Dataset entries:
------

(** * Bit streams of SPIRV-Tools: source/util/bit_stream.h

    A shallow embedding of the helpers, the zigzag codec and the writer and
    reader classes of [spvutils], followed by the properties that the
    specification states about them.

    Conventions of the embedding:
    - a C++ integer of width [w] is a [Z]; every operation that can leave the
      range of its type is followed by the wrap-around of that type
      ([to_unsigned], [to_signed]);
    - [size_t] is the 64-bit unsigned type, [int] the 32-bit signed one;
    - a failed [assert], a thrown exception and an operation without defined
      result (a shift by the width of its operand or more) is [None] in the
      [option] monad;
    - a "stream" ([std::string] of '0' and '1') is a [list ascii], a sequence
      of raw bits moved through the reader and writer interfaces is a
      [list bool];
    - the members that the header declares and does not define (the variable
      width operations and the members of the word-packed classes) follow
      the specification; the comment of each of them says so. *)

From Stdlib Require Import ZArith Lia Bool Ascii String List.
Import ListNotations.

Local Open Scope Z_scope.

(** ** Machine integers *)

Module MachineInt.

(** Conversion to the unsigned type of [w] bits. *)
Definition to_unsigned (w x : Z) : Z := x mod 2 ^ w.

(** Conversion to the signed (two's complement) type of [w] bits. *)
Definition to_signed (w x : Z) : Z := (x + 2 ^ (w - 1)) mod 2 ^ w - 2 ^ (w - 1).

Definition to_u64 : Z -> Z := to_unsigned 64.
Definition to_s64 : Z -> Z := to_signed 64.
Definition to_size_t : Z -> Z := to_unsigned 64.
Definition to_int : Z -> Z := to_signed 32.

Definition is_unsigned (w x : Z) : Prop := 0 <= x < 2 ^ w.
Definition is_signed (w x : Z) : Prop := - 2 ^ (w - 1) <= x < 2 ^ (w - 1).

Definition SIZE_MAX : Z := 2 ^ 64 - 1.
Definition INT_MAX : Z := 2 ^ 31 - 1.

(** Width at which a shift whose left operand has [w] bits is carried out:
    operands narrower than [int] are promoted to [int]. *)
Definition promoted_width (w : Z) : Z := Z.max w 32.

End MachineInt.
Import MachineInt.

(** ** The error monad: [None] is a failed assertion, an exception or an
    operation without defined result. *)

Definition ret {A : Type} (a : A) : option A := Some a.

Definition bind {A B : Type} (m : option A) (k : A -> option B) : option B :=
  match m with
  | Some a => k a
  | None => None
  end.

Definition assert (b : bool) : option unit := if b then Some tt else None.

Notation "x <- m ;; k" := (bind m (fun x => k))
  (at level 61, m at next level, right associativity).
Notation "m ;;; k" := (bind m (fun _ => k))
  (at level 61, right associativity).

(** ** Conversion helpers *)

(** [template <size_t N> size_t NumBitsToNumWords(size_t num_bits)]:
    [(num_bits + (N - 1)) / N], computed in [size_t]. *)
Definition NumBitsToNumWords (N num_bits : Z) : Z :=
  to_size_t (num_bits + to_size_t (N - 1)) / N.

(** [T(1) << num_bits] for an unsigned type [T] of [w] bits. The shift is
    defined only for a count below the width of the promoted left operand;
    its type is [int] when [T] is narrower than [int] and [T] otherwise. *)
Definition shl_one (w num_bits : Z) : option Z :=
  assert (num_bits <? promoted_width w) ;;;
  ret (if w <? 32 then to_int (Z.shiftl 1 num_bits)
       else to_unsigned w (Z.shiftl 1 num_bits)).

(** [template <typename T> T GetLowerBits(T in, size_t num_bits)]:
    [sizeof(T) * 8 == num_bits ? in : in & T((T(1) << num_bits) - T(1))]. *)
Definition GetLowerBits (w : Z) (in_ num_bits : Z) : option Z :=
  if w =? num_bits then ret in_
  else
    one_shifted <- shl_one w num_bits ;;
    ret (Z.land in_ (to_unsigned w (one_shifted - 1))).

(** ** ZigZag codec *)

(** [uint64_t EncodeZigZag(int64_t val)]: [(val << 1) ^ (val >> 63)].
    Both shifts are done on [int64_t]; the result is converted to
    [uint64_t]. *)
Definition EncodeZigZag (val : Z) : Z :=
  to_u64 (Z.lxor (to_s64 (Z.shiftl val 1)) (Z.shiftr val 63)).

(** [int64_t DecodeZigZag(uint64_t val)]. The subtraction [-1 - (val >> 1)]
    is done in [uint64_t] and converted to [int64_t] on return. *)
Definition DecodeZigZag (val : Z) : Z :=
  if Z.land val 1 =? 1
  then to_s64 (to_u64 (to_u64 (-1) - Z.shiftr val 1))
  else to_s64 (Z.shiftr val 1).

(** [uint64_t EncodeZigZag(int64_t val, size_t block_exponent)]. *)
Definition EncodeZigZagBlock (val block_exponent : Z) : option Z :=
  assert (block_exponent <? 64) ;;;
  let uval := to_u64 (if 0 <=? val then val else to_s64 (to_s64 (- val) - 1)) in
  let block_num :=
    to_u64 (to_u64 (Z.shiftl (Z.shiftr uval block_exponent) 1)
            + (if 0 <=? val then 0 else 1)) in
  pos <- GetLowerBits 64 uval block_exponent ;;
  ret (to_u64 (to_u64 (Z.shiftl block_num block_exponent) + pos)).

(** [int64_t DecodeZigZag(uint64_t val, size_t block_exponent)]. In the
    negative branch [-1LL] is converted to [uint64_t] by the subtraction. *)
Definition DecodeZigZagBlock (val block_exponent : Z) : option Z :=
  assert (block_exponent <? 64) ;;;
  let block_num := Z.shiftr val block_exponent in
  pos <- GetLowerBits 64 val block_exponent ;;
  if Z.land block_num 1 =? 1
  then ret (to_s64 (to_u64 (to_u64 (to_u64 (-1)
              - to_u64 (Z.shiftl (Z.shiftr block_num 1) block_exponent)) - pos)))
  else ret (to_s64 (to_u64 (to_u64 (Z.shiftl (Z.shiftr block_num 1) block_exponent)
                            + pos))).

(** ** Streams and bitsets *)

(** A stream: [std::string] of '0' and '1', read left to right, the first
    bit at the front. *)
Definition Stream : Type := list ascii.

Definition size (str : Stream) : Z := Z.of_nat (length str).

Definition bit_char (b : bool) : ascii := if b then "1"%char else "0"%char.

(** A [std::bitset<N>] with [N <= 64] is the number whose binary digits it
    holds. [std::bitset<N>(unsigned long long)] keeps the low [N] bits. *)
Definition bitset_of_ullong (N val : Z) : Z := to_unsigned N val.

(** [std::bitset<N>::to_string()]: [N] characters, the most significant bit
    first. *)
Definition bitset_to_string (N : Z) (bits : Z) : Stream :=
  map (fun i => bit_char (Z.testbit bits (Z.of_nat i))) (rev (seq 0 (Z.to_nat N))).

------

Directions for this task -
Filter the records above, keeping each line that contains the word "than".

Solution to this task -
    operands narrower than [int] are promoted to [int]. *)
    its type is [int] when [T] is narrower than [int] and [T] otherwise. *)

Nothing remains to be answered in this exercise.